On dirait qu’il y a des raccourcis partout ; du travail pas fait comme il faut.

Joe Jacobsen, ingénieur et expert en sécurité aérienne

Des entretiens avec des experts en sécurité aérienne et de nombreux employés actuels et anciens de Boeing brossent un tableau inquiétant d’une entreprise longtemps considérée comme le summum de l’ingénierie américaine. Ils suggèrent que Boeing peine à améliorer la qualité après que deux écrasements de 737 Max 8 en 2018 et 2019 ont tué près de 350 personnes.

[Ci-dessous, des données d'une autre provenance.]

(** ** A late signal of a dropped socket *)

(** C2, what the code does: the handlers do not look at the socket a signal
    comes from.  On a connected, reachable object whose address the transport
    library accepts and whose listeners of [disconnected] do not throw, let
    the socket [h] give one of its two drop signals, the reconnection the
    handler starts open a new socket, and the socket [h] then give its other
    signal.  The object was connected again when that signal arrived; the
    signal is not ignored: [disconnected] is emitted a second time and the
    flag of the new connection is cleared. *)
Theorem late_drop_signal_emits_disconnected_again
    (s : State) (h : Handle) (sig1 sig2 : Action) (now : Z) (address url : string) :
  reachable s ->
  _isConnected (this s) = true ->
  (h < opens s)%nat ->
  drop_signal h sig1 ->
  drop_signal h sig2 ->
  Forall (fun x => throws x = false) (listeners_of disconnected (listeners (this s))) ->
  uri (this s) = Some address ->
  socket_url address = Some url ->
  _isConnected (this (run [sig1; Tick (nextTimer (rt s)) now; WsOpen (opens s)] s)) = true
  /\ emissions disconnected
       (run [sig1; Tick (nextTimer (rt s)) now; WsOpen (opens s); sig2] s)
     = S (S (emissions disconnected s))
  /\ _isConnected
       (this (run [sig1; Tick (nextTimer (rt s)) now; WsOpen (opens s); sig2] s)) = false.
Proof.
  intros Hr Hc Hh Hs1 Hs2 Hls Hu Hurl.
  destruct (reconnect_cycle s h sig1 now address url Hr Hc Hh Hs1 Hls Hu Hurl)
    as (Hc3 & _ & _ & _ & Hd3 & _ & Ho3).
  split; [done|].
  change (run [sig1; Tick (nextTimer (rt s)) now; WsOpen (opens s); sig2] s)
    with (step sig2 (run [sig1; Tick (nextTimer (rt s)) now; WsOpen (opens s)] s)).
  destruct (first_drop_signal _ h sig2 Hc3) as [Hc4 Hd4]; [lia | done |].
  split; [congruence | done].
Qed.

End Proofs.

(** * The theorems on the example executions *)

Existing Instance node.

Lemma established_reachable : reachable established.
Proof. unfold established, connecting. repeat apply reachable_run. constructor. Qed.

(** The connection of [established], in an environment with the global. *)
Lemma isConnected_flag_and_ready_witness :
  (exists b, isConnected {| WebSocket := Some OPEN |} established = Normal b)
  /\ (isConnected {| WebSocket := Some OPEN |} established = Normal true <->
      _isConnected (this established) = true /\ transport_ready established).
Proof.
  apply (isConnected_flag_and_ready {| WebSocket := Some OPEN |} established).
  - exact established_reachable.
  - reflexivity.
Defined.

(** The freshly constructed object, in an environment without the global. *)
Lemma isConnected_false_before_connect_witness :
  isConnected {| WebSocket := None |} constructed = Normal false
  /\ fst (waitConnection constructed) = Normal (nextPromise (rt constructed))
  /\ fst (tick (nextTimer (rt constructed)) 100 (snd (waitConnection constructed))) = Normal tt.
Proof.
  apply (isConnected_false_before_connect {| WebSocket := None |} constructed 100).
  - exact reachable_constructed.
  - reflexivity.
Defined.



(** A connection on which only a block arrives: the keep-alive interval 2
    ticks a long time after and does nothing. *)
Lemma keepAlive_skips_while_marker_reset_witness :
  _lastTransaction
    (this (run quiet_connection
             (step (Tick 0%nat 100) (run [CallInit "ws://node:8546" 5000; CallConnect] constructed))))
  = None
  /\ step (Tick 2%nat 1000000)
       (run quiet_connection
          (step (Tick 0%nat 100) (run [CallInit "ws://node:8546" 5000; CallConnect] constructed)))
     = run quiet_connection
         (step (Tick 0%nat 100) (run [CallInit "ws://node:8546" 5000; CallConnect] constructed)).
Proof.
  apply (keepAlive_skips_while_marker_reset
           (run [CallInit "ws://node:8546" 5000; CallConnect] constructed)
           0%nat 0%nat 100 quiet_connection 2%nat 1000000).
  - vm_compute. reflexivity.
  - vm_compute. reflexivity.
  - vm_compute. reflexivity.
Defined.

(** Socket 0 of [established] gives [error], the retry interval 3 of the
    reconnection ticks, then the socket gives [close]. *)
Lemma disconnected_once_per_drop_witness :
  emissions disconnected (step (WsError 0%nat) established)
    = S (emissions disconnected established)
  /\ _isConnected (this (step (WsError 0%nat) established)) = false
  /\ step (WsClose 0%nat) (run [Tick 3%nat 300] (step (WsError 0%nat) established))
     = run [Tick 3%nat 300] (step (WsError 0%nat) established)
  /\ emissions disconnected
       (step (WsClose 0%nat) (run [Tick 3%nat 300] (step (WsError 0%nat) established)))
     = S (emissions disconnected established).
Proof.
  apply (disconnected_once_per_drop established 0%nat (WsError 0%nat) (WsClose 0%nat)
           [Tick 3%nat 300]).
  - vm_compute. reflexivity.
  - vm_compute. lia.
  - left. reflexivity.
  - right. reflexivity.
  - vm_compute. reflexivity.
Defined.

(** The first of the two listeners of [disconnected] throws. *)
Lemma listener_throw_ends_emission_witness :
  emit disconnected NoArg with_throwing_listener
  = (Throw (ListenerError 0),
     logged (Emitted disconnected NoArg :: invocations disconnected [{| lid := 0; throws := true |}])
       with_throwing_listener)
  /\ (disconnected = disconnected -> _isConnected (this with_throwing_listener) = true ->
      fst (__customClose false with_throwing_listener) = Throw (ListenerError 0)
      /\ _isConnected (this (snd (__customClose false with_throwing_listener))) = false
      /\ nextPromise (rt (snd (__customClose false with_throwing_listener)))
         = nextPromise (rt with_throwing_listener)
      /\ nextTimer (rt (snd (__customClose false with_throwing_listener)))
         = nextTimer (rt with_throwing_listener)
      /\ closeCalls (rt (snd (__customClose false with_throwing_listener)))
         = closeCalls (rt with_throwing_listener))
  /\ (disconnected = connected -> _isConnected (this with_throwing_listener) = false ->
      fst (__customOpen with_throwing_listener) = Throw (ListenerError 0)
      /\ _isConnected (this (snd (__customOpen with_throwing_listener))) = true).
Proof.
  apply (listener_throw_ends_emission with_throwing_listener disconnected NoArg
           [] [{| lid := 1; throws := false |}] {| lid := 0; throws := true |} false).
  - vm_compute. reflexivity.
  - constructor.
  - reflexivity.
Defined.

(** C9 fails as stated: the socket of the connection above closes; the
    first listener of [disconnected] throws, the second one is not invoked,
    and no retry interval exists afterwards: nothing reconnects. *)
Lemma throwing_listener_stops_reconnect :
  log (rt (step (WsClose 0%nat) with_throwing_listener))
  = [Emitted connected NoArg; Emitted disconnected NoArg; Invoked disconnected 0]
  /\ _isConnected (this (step (WsClose 0%nat) with_throwing_listener)) = false
  /\ map_to_list (timers (rt (step (WsClose 0%nat) with_throwing_listener))) = []
  /\ opens (run [Tick 0%nat 300; Tick 1%nat 300; Tick 2%nat 300; Tick 3%nat 300]
              (step (WsClose 0%nat) with_throwing_listener)) = 1%nat.
Proof. vm_compute. done. Qed.

(** A second [connect] on [established]; afterwards all intervals tick, a
    block arrives and [waitConnection] is called and resolved. *)
Lemma connect_when_connected_never_resolves_witness :
  fst (connect established) = Normal (nextPromise (rt established))
  /\ step CallConnect established = snd (connect established)
  /\ opens (step CallConnect established) = opens established
  /\ timers (rt (step CallConnect established)) = timers (rt established)
  /\ nextPromise (rt established)
     ∉ resolved (rt (run [Tick 0%nat 300; Tick 1%nat 300; Tick 2%nat 300;
                           ProviderBlock 0%nat 18; CallWaitConnection; Tick 3%nat 400]
                      (step CallConnect established))).
Proof.
  apply (connect_when_connected_never_resolves established).
  - exact established_reachable.
  - vm_compute. reflexivity.
Defined.

(** In [connecting] the interval 1 polls the attempt on socket 0. *)
Lemma second_connect_starts_concurrent_attempt_witness :
  opens (run [CallConnect; Tick (nextTimer (rt connecting)) 200] connecting)
  = S (opens connecting)
  /\ timers (rt (run [CallConnect; Tick (nextTimer (rt connecting)) 200] connecting)) !! 1%nat
     = Some (AttemptPoll 0%nat 0%nat)
  /\ timers (rt (run [CallConnect; Tick (nextTimer (rt connecting)) 200] connecting))
       !! S (nextTimer (rt connecting))
     = Some (AttemptPoll (nextTimer (rt connecting)) (nextPromise (rt connecting)))
  /\ 1%nat <> S (nextTimer (rt connecting))
  /\ resolved (rt (run [CallConnect; Tick (nextTimer (rt connecting)) 200] connecting))
     = resolved (rt connecting).
Proof.
  apply (second_connect_starts_concurrent_attempt connecting 1%nat 0%nat 0%nat 200
           "ws://node:8546" "ws://node:8546").
  - unfold connecting. apply reachable_run. constructor.
  - vm_compute. reflexivity.
  - vm_compute. reflexivity.
  - vm_compute. reflexivity.
  - vm_compute. reflexivity.
Defined.

(** The execution of the two calls: [connecting] has one unresolved attempt
    and the key is free; the second [connect] installs the interval 2, whose
    first tick constructs a second provider, so that two attempts are
    outstanding and no promise is resolved.  The same happens without a
    second call, when the interval of the first [connect] ticks again. *)
Example two_attempts_at_once :
  opens connecting = 1%nat
  /\ outstanding_attempts connecting = 1%nat
  /\ _isConnected (this connecting) = false
  /\ lock (this connecting) = None
  /\ timers (rt (step CallConnect connecting)) !! 2%nat = Some (ConnectRetry 1%nat)
  /\ opens (run [CallConnect; Tick 2%nat 200] connecting) = 2%nat
  /\ outstanding_attempts (run [CallConnect; Tick 2%nat 200] connecting) = 2%nat
  /\ elements (resolved (rt (run [CallConnect; Tick 2%nat 200] connecting))) = []
  /\ opens (run [Tick 0%nat 200] connecting) = 2%nat
  /\ outstanding_attempts (run [Tick 0%nat 200] connecting) = 2%nat.
Proof. vm_compute. done. Qed.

Certaines des couches cruciales de redondances qui garantissent la sûreté des avions de Boeing semblent ne pas suffire, disent ces personnes. Le niveau d’expérience du personnel de Boeing a chuté depuis le début de la pandémie. Le processus d’inspection censé contrôler le travail effectué par ses mécaniciens a été affaibli au fil des ans. Et certains fournisseurs peinent à respecter à la fois les normes de qualité et les cadences de production imposées par Boeing.

Changements à la direction

Voulant montrer aux régulateurs, aux compagnies aériennes et aux passagers qu’elle prend sa dernière crise au sérieux, Boeing a annoncé lundi des changements radicaux à la direction. Le PDG Dave Calhoun partira à la fin de l’année, et Stan Deal, directeur de la division avions commerciaux – qui construit le 737 Max –, a été mis à la retraite. Le président du conseil d’administration, Larry Kellner, a démissionné de son poste et ne se représentera pas au C. A.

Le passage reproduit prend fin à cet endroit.